Fibronectin levels are enhanced in human fibroblasts overexpressing the c-sis protooncogene.

We studied human dermal fibroblasts transfected with a human c-sis cDNA (coding for the platelet-derived growth factor B-chain). Dermal fibroblasts overexpressing c-sis exhibited a stellate morphology with focus formation, enhanced colony formation in methylcellulose-containing growth medium, and increased levels of soluble and extracellular matrix-associated fibronectin. Gene expression of fibronectin was enhanced 10-fold in c-sis-overexpressing fibroblasts relative to controls. Pro-alpha 1 (I) collagen mRNA was not increased in these same c-sis-overexpressing fibroblasts. Transforming growth factor beta 1 treatment of c-sis-transfected cells caused a modest increase (77%) in fibronectin mRNA levels with no increase in soluble fibronectin production after 24 h. In contrast, transforming growth factor beta 1 caused at least a 10-fold increase in fibronectin mRNA and a 2-fold increase in soluble fibronectin from medium conditioned by control fibroblasts.
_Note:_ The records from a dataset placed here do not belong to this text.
Lemma http_error_reaches_the_hooks_witness :
  StrapiApi.fetchAPI server_down "articles"
    (StrapiApi.options (Wire.article_by_slug "hello")) StrapiApi.start
  = (Rejected (mkError "API error: 500 Internal Server Error"),
     {| StrapiApi.requests := [Wire.article_by_slug "hello"];
        StrapiApi.console :=
          [["API error response:"; "Internal Server Error"]] |}) /\
  exists r3 w',
    server_down (length (StrapiApi.requests StrapiApi.start) + 3)
      (Wire.article_by_slug "hello") = StrapiApi.Responded r3 /\
    StrapiApi.ok r3 = false /\
    ReactQuery.useQuery Layout.queryClient
      (Hooks.useArticleBySlug server_down "hello") StrapiApi.start
    = ({| ReactQuery.data := None;
          ReactQuery.error :=
            Some (mkError ("API error: " ++ pretty (StrapiApi.status r3)
                             ++ " " ++ StrapiApi.statusText r3)) |}, w') /\
    length (StrapiApi.requests w')
      = length (StrapiApi.requests StrapiApi.start) + 4.
Proof.
  split.
  - exact (proj1 (http_error_reaches_the_hooks server_down
                    (Wire.article_by_slug "hello") StrapiApi.start
                    server_error_response eq_refl eq_refl)).
  - refine (proj1 (proj2 (proj2 (proj2 (proj2
              (http_error_reaches_the_hooks server_down
                 (Wire.article_by_slug "hello") StrapiApi.start
                 server_error_response eq_refl eq_refl)))))
              "hello" StrapiApi.start eq_refl _).
    intros k _. exists server_error_response. split; reflexivity.
Defined.

(** The slug query against a backend that answers 500 every time: the hook
    reports the error of the wrapper after four requests. *)
Example useArticleBySlug_server_down :
  ReactQuery.useQuery Layout.queryClient
    (Hooks.useArticleBySlug server_down "hello") StrapiApi.start
  = ({| ReactQuery.data := None;
        ReactQuery.error :=
          Some (mkError "API error: 500 Internal Server Error") |},
     {| StrapiApi.requests :=
          [Wire.article_by_slug "hello"; Wire.article_by_slug "hello";
           Wire.article_by_slug "hello"; Wire.article_by_slug "hello"];
        StrapiApi.console :=
          [["API error response:"; "Internal Server Error"];
           ["API error response:"; "Internal Server Error"];
           ["API error response:"; "Internal Server Error"];
           ["API error response:"; "Internal Server Error"]] |}).
Proof. reflexivity. Qed.

(** ** The end-reached handler *)
Section EndReached.
Import ReactQuery.
Import BlogScreen.

Lemma isFetchingNextPage_false (s : State) :
  isFetchingNextPage s = false <-> outstanding s = [].
Proof.
  unfold isFetchingNextPage. destruct (outstanding s); split; congruence.
Qed.
Lemma construct_dict_from_distinct (ph_val : Z) (ds : list Py.dref)
    (names : list string) (m0 : gmap string Py.dref) (s : store) :
  Forall2 (fun d n => exists x, dists s !! d = Some x /\ ADRDist.name x = n)
          ds names ->
  NoDup names ->
  (forall n, n ∈ names -> m0 !! n = None) ->
  exists m,
    ADR.construct_dict_from ph_val m0 ds s = (Py.Ok m, s) /\
    (forall i d n, ds !! i = Some d -> names !! i = Some n ->
                   m !! n = Some d) /\
    (forall k, k ∉ names -> m !! k = m0 !! k) /\
    size m = (size m0 + length ds)%nat.
Proof.
  intros Hds. revert m0.
  induction Hds as [|d n ds names (x & Hx & Hn) Hds IH]; intros m0 Hnd Hfresh.
  - exists m0. split; [reflexivity|]. split; [intros i d n Hi; discriminate|].
    split; [reflexivity | simpl; lia].
  - apply NoDup_cons in Hnd as [Hnotin Hnd]. subst n.
    assert (Hm0 : m0 !! ADRDist.name x = None)
      by (apply Hfresh; left).
    destruct (IH (<[ADRDist.name x := d]> m0) Hnd) as (m & E & Hin & Hout & Hsz).
    { intros n Hn. rewrite lookup_insert_ne.
      - apply Hfresh. now right.
      - intros <-. contradiction. }
    exists m. split; [|split; [|split]].
    + cbn [ADR.construct_dict_from].
      now rewrite (mbind_ok _ _ _ _ _ (register_fresh _ _ _ _ _ Hx Hm0)).
    + intros [|i] d' n'; simpl.
      * intros [= <-] [= <-]. rewrite Hout by exact Hnotin.
        apply lookup_insert_eq.
      * apply Hin.
    + intros k Hk. rewrite Hout.
      * apply lookup_insert_ne. intros <-. apply Hk. left.
      * intros Hk'. apply Hk. now right.
    + rewrite Hsz, map_size_insert_None by exact Hm0. simpl. lia.
Qed.

(** X16. When the distributions given to [construct_dict] have pairwise
    distinct names, nothing is renamed: the store is unchanged, every
    distribution is found in the registry under its own name, and the
    registry has exactly one entry per distribution. *)
Theorem construct_dict_distinct_names
    (ds : list Py.dref) (names : list string) (s : store) :
  Forall2 (fun d n => exists x, dists s !! d = Some x /\ ADRDist.name x = n)
          ds names ->
  NoDup names ->
  exists m,
    ADR.construct_dict ds s = (Py.Ok m, s) /\
    (forall i d n, ds !! i = Some d -> names !! i = Some n ->
                   m !! n = Some d) /\
    (forall k, k ∉ names -> m !! k = None) /\
    size m = length ds.
Proof.
  intros Hds Hnd.
  destruct (construct_dict_from_distinct 0 ds names ∅ s Hds Hnd)
    as (m & E & Hin & Hout & Hsz).
  { intros n _. apply lookup_empty. }
  exists m. split; [exact E|]. split; [exact Hin|]. split.
  - intros k Hk. rewrite Hout by exact Hk. apply lookup_empty.
  - rewrite Hsz, map_size_empty. reflexivity.
Qed.

End RegistryFacts.

Lemma construct_dict_distinct_names_witness :
  exists m,
    ADR.construct_dict [0; 1]%nat weighted_store = (Py.Ok m, weighted_store) /\
    m !! "a"%string = Some 0%nat /\ m !! "b"%string = Some 1%nat /\
    size m = 2%nat.
Proof.
  assert (Hds : Forall2
                  (fun d n => exists x, dists weighted_store !! d = Some x /\
                                        ADRDist.name x = n)
                  [0; 1]%nat ["a"%string; "b"%string]).
  { repeat constructor;
      (eexists; split; [vm_compute; reflexivity | reflexivity]). }
  assert (Hnd : NoDup ["a"%string; "b"%string]).
  { repeat constructor; rewrite ?list_elem_of_In; simpl; intuition discriminate. }
  destruct (construct_dict_distinct_names [0; 1]%nat _ weighted_store Hds Hnd)
    as (m & E & Hin & _ & Hsz).
  exists m. split; [exact E|].
  split; [exact (Hin 0%nat 0%nat "a"%string eq_refl eq_refl)|].
  split; [exact (Hin 1%nat 1%nat "b"%string eq_refl eq_refl) | exact Hsz].
Defined.

(** ** The constructor of the engine *)

Section RenamedFacts.
Import Heap.

Lemma param_renamed_refl (p : ADRParam.t) : param_renamed p p.
Proof. reflexivity. Qed.

Lemma dist_renamed_refl (x : ADRDist.t) : dist_renamed x x.
Proof. repeat split. Qed.

Lemma renamed_refl (s : store) : renamed s s.
Proof.
  split; [|split].
  - apply Forall2_diag, param_renamed_refl.
  - apply Forall2_diag, dist_renamed_refl.
  - reflexivity.
Qed.

Lemma renamed_trans (a b c : store) : renamed a b -> renamed b c -> renamed a c.
Proof.
  intros (A1 & A2 & A3) (B1 & B2 & B3). split; [|split].
  - eapply Forall2_compose; [|exact A1|exact B1].
    unfold param_renamed. intros; congruence.
  - eapply Forall2_compose; [|exact A2|exact B2].
    intros x y z (X1 & X2 & X3) (Y1 & Y2 & Y3). repeat split; congruence.
  - congruence.
Qed.

Lemma renamed_read_param (r : Py.pref) : preserves renamed (read_param r).
Proof.
  intros s. unfold read_param. destruct (params s !! r); apply renamed_refl.
Qed.

Lemma renamed_read_dist (d : Py.dref) : preserves renamed (read_dist d).
Proof.
  intros s. unfold read_dist. destruct (dists s !! d); apply renamed_refl.
Qed.

Lemma renamed_set_name (d : Py.dref) (n : string) :
  preserves renamed (set_name d n).
Proof.
  intros s. unfold set_name, Py.mbind, read_dist.
  destruct (dists s !! d) as [self|] eqn:Hd; [|apply renamed_refl].
  simpl. split; [|split]; simpl.
  - apply Forall2_diag, param_renamed_refl.
  - eapply Forall2_insert_self; eauto using dist_renamed_refl.
    repeat split.
  - reflexivity.
Qed.

Lemma renamed_name_param (r : Py.pref) (n : string) :
  preserves renamed (p <- read_param r ;; write_param r (ADRParam.set_name p n)).
Proof.
  intros s. unfold Py.mbind, read_param.
  destruct (params s !! r) as [p|] eqn:Hp; [|apply renamed_refl].
  simpl. split; [|split]; simpl.
  - eapply Forall2_insert_self; eauto using param_renamed_refl.
    reflexivity.
  - apply Forall2_diag, dist_renamed_refl.
  - reflexivity.
Qed.

Lemma renamed_update_boundary_names (d : Py.dref) :
  preserves renamed (ADRUniform.update_boundary_names d).
Proof.
  unfold ADRUniform.update_boundary_names.
  apply (preserves_bind renamed renamed_trans); [apply renamed_read_dist|].
  intros self. destruct (ADRDist.own self);
    try apply (preserves_raise renamed renamed_refl).
  intros s. rewrite <- mbind_assoc.
  revert s. apply (preserves_bind renamed renamed_trans).
  - apply renamed_name_param.
  - intros _. apply renamed_name_param.
Qed.

Lemma renamed_register (ph_val : Z) (m : gmap string Py.dref) (d : Py.dref) :
  preserves renamed (ADR.register ph_val m d).
Proof.
  unfold ADR.register.
  apply (preserves_bind renamed renamed_trans); [apply renamed_read_dist|].
  intros x. apply (preserves_bind renamed renamed_trans).
  - destruct (bool_decide _).
    + apply (preserves_bind renamed renamed_trans);
        [apply renamed_set_name|].
      intros _. apply renamed_update_boundary_names.
    + apply (preserves_ret renamed renamed_refl).
  - intros _.
    apply (preserves_bind renamed renamed_trans); [apply renamed_read_dist|].
    intros y. apply (preserves_ret renamed renamed_refl).
Qed.

Lemma renamed_construct_dict_from (ph_val : Z) (ds : list Py.dref)
    (m : gmap string Py.dref) :
  preserves renamed (ADR.construct_dict_from ph_val m ds).
Proof.
  revert m. induction ds as [|d ds IH]; intros m; simpl.
  - apply (preserves_ret renamed renamed_refl).
  - apply (preserves_bind renamed renamed_trans);
      [apply renamed_register | intros m'; apply IH].
Qed.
Transforming growth factor beta 1 increased pro-alpha 1 (I) collagen mRNA approximately 3-fold in both control and c-sis-transfected fibroblasts. These studies reveal that a primary biological function of the platelet-derived growth factor B-chain is upregulation of fibronectin gene expression and extracellular matrix formation. The anchorage-independent phenotype of c-sis-overexpressing cells was blocked by the cell adhesion sequence of fibronectin, Arg-Gly-Asp-Ser. Our results demonstrate that interaction of cells with extracellular adhesion receptors is necessary for proliferation in semisolid medium even when cells are overproducing growth factors known to act via autocrine stimulation.